If your FHA loan originated before June 3, 2013, you might qualify for FHA mortgage insurance removal. Those older FHA loans are eligible for MIP elimination when the loan balance reaches 78 percent LTV or lower. If your FHA loan originated on or after June 3, 2013, you are not eligible for FHA mortgage insurance cancellation. However, if you’ve built at least 20 percent equity in the home, you can get rid of MIP by refinancing into a conventional loan with no PMI. Veterans could also look into VA loan options.
Any lender that offers conventional loans by Fannie Mae and Freddie Mac can assist in FHA mortgage insurance removal through refinancing. Additionally, any FHA-approved lender can help you reduce your payments via an FHA Streamline Refinance loan. Shop around for the best rates. While most loan servicers in the U.S. offer conventional and FHA loans, each one will offer different rates for them.
A cash-out refinance can provide funds for anything from paying off credit card debt to home improvements. Conventional cash-out loans allow you to take up to 80 percent of your home’s value. If that’s more than your existing balance, you get to keep the extra cash and avoid PMI. There is also an FHA cash-out refinance. It allows loans up to 80 percent of your property value. However, you will still pay FHA mortgage insurance. So it’s best to consider the conventional version first.
If you currently pay PMI or MIP, you can get rid of it by refinancing once your home reaches 20 percent equity. If you’re shopping for a new home loan, look for options that allow no PMI even without 20 percent down. These include piggyback loans, lender–paid mortgage insurance, or a specialized mortgage program that doesn’t require PMI.
Almost all FHA borrowers pay the same mortgage insurance rates.
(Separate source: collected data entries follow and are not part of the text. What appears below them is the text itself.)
(** One upsert per path: [addInstancesBatch] calls [addInstance] once for
    every path of the batch and for nothing else, each time with the last
    instance the batch holds for that path, paths in order of first
    appearance. *)
Theorem storage_batch_one_call_per_path (instances : list GameInstance) :
  let calls := addInstanceCalls instances in
  calls = uniqueInstancesList instances
  ∧ NoDup (path <$> calls)
  ∧ (∀ p, p ∈ path <$> calls ↔ p ∈ path <$> instances)
  ∧ (∀ p, nodeAt p calls = lastEntry p instances)
  ∧ (∀ x, x ∈ calls → x ∈ instances).
Proof.
  cbv zeta.
  assert (Hcalls : addInstanceCalls instances = uniqueInstancesList instances).
  { unfold addInstanceCalls. case_decide as H0.
    - by destruct instances.
    - case_decide as H1; [by destruct (uniqueInstancesList instances)|].
      unfold chunks.
      destruct (chunkLoop_concat (uniqueInstancesList instances)
                  (length (uniqueInstancesList instances)) 0) as [Hc _]; [lia|].
      by rewrite drop_0 in Hc. }
  rewrite Hcalls. split; [done|].
  assert (Hlast : ∀ p, nodeAt p (uniqueInstancesList instances)
                       = lastEntry p instances)
    by apply uniqueInstancesList_last_wins.
  split; [|split; [|split; [done|]]].
  - rewrite uniqueInstancesList_paths. apply uniqueMap_NoDup.
  - intros p. rewrite <- (reverse_involutive instances) at 2.
    rewrite fmap_reverse, elem_of_reverse.
    destruct (nodeAt p (uniqueInstancesList instances)) as [x|] eqn:Hx.
    + pose proof Hx as Hx'. rewrite Hlast in Hx'. unfold lastEntry in Hx'.
      apply nodeAt_Some in Hx as [Hx <-]. apply nodeAt_Some in Hx' as [Hx' _].
      split; intros _; apply list_elem_of_fmap; eauto.
    + pose proof Hx as Hx'. rewrite Hlast in Hx'. unfold lastEntry in Hx'.
      apply nodeAt_None in Hx. apply nodeAt_None in Hx'. tauto.
  - intros x Hx.
    assert (Hn : nodeAt (path x) (uniqueInstancesList instances) = Some x).
    { apply nodeAt_NoDup; [|done].
      rewrite uniqueInstancesList_paths. apply uniqueMap_NoDup. }
    rewrite Hlast in Hn. unfold lastEntry in Hn.
    apply nodeAt_Some in Hn as [Hn _]. by apply elem_of_reverse.
Qed.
That includes an upfront mortgage insurance premium (UFMIP) equal to 1.75 percent of the loan amount and an annual mortgage insurance premium (MIP) equal to 0.55 percent of the loan amount. Though it’s charged annually, this premium gets divided into 12 monthly mortgage insurance payments added to your mortgage payment. On a loan balance of $200,000, MIP would add $91.66 a month to your mortgage payment.
FHA mortgage insurance rates do not go down each year. But your premium payments do. That’s because mortgage insurance payments are calculated based on your loan amount. So as your loan balance goes down each year, the dollar amount you pay for mortgage insurance is reduced as well.
FHA can increase mortgage insurance at any time. But your existing MIP will not go up. As long as you stick with your original FHA loan (and don’t refinance into a new FHA mortgage), you’ll continue to pay your original mortgage insurance rate for as long as your MIP is due.
Having mortgage insurance is often worth it. That’s because FHA loans with MIP let you buy a home with a much smaller down payment than you could otherwise. FHA loans are also extra lenient about credit. So if you don’t qualify for a mortgage without MIP, it might be best to bite the bullet and pay mortgage insurance for a few years. You’ll start building equity sooner. And you could refinance into a conventional loan with no PMI once you have 20 percent equity.
Bottom line on FHA mortgage insurance removal
The best way to achieve FHA mortgage insurance removal is to refinance into a conventional loan or a government-backed loan, such as a VA loan or a USDA loan.
So contact a lender to get a refinance rate quote. Mortgage quotes come with an eligibility check and potentially an estimate of the home’s appraised value.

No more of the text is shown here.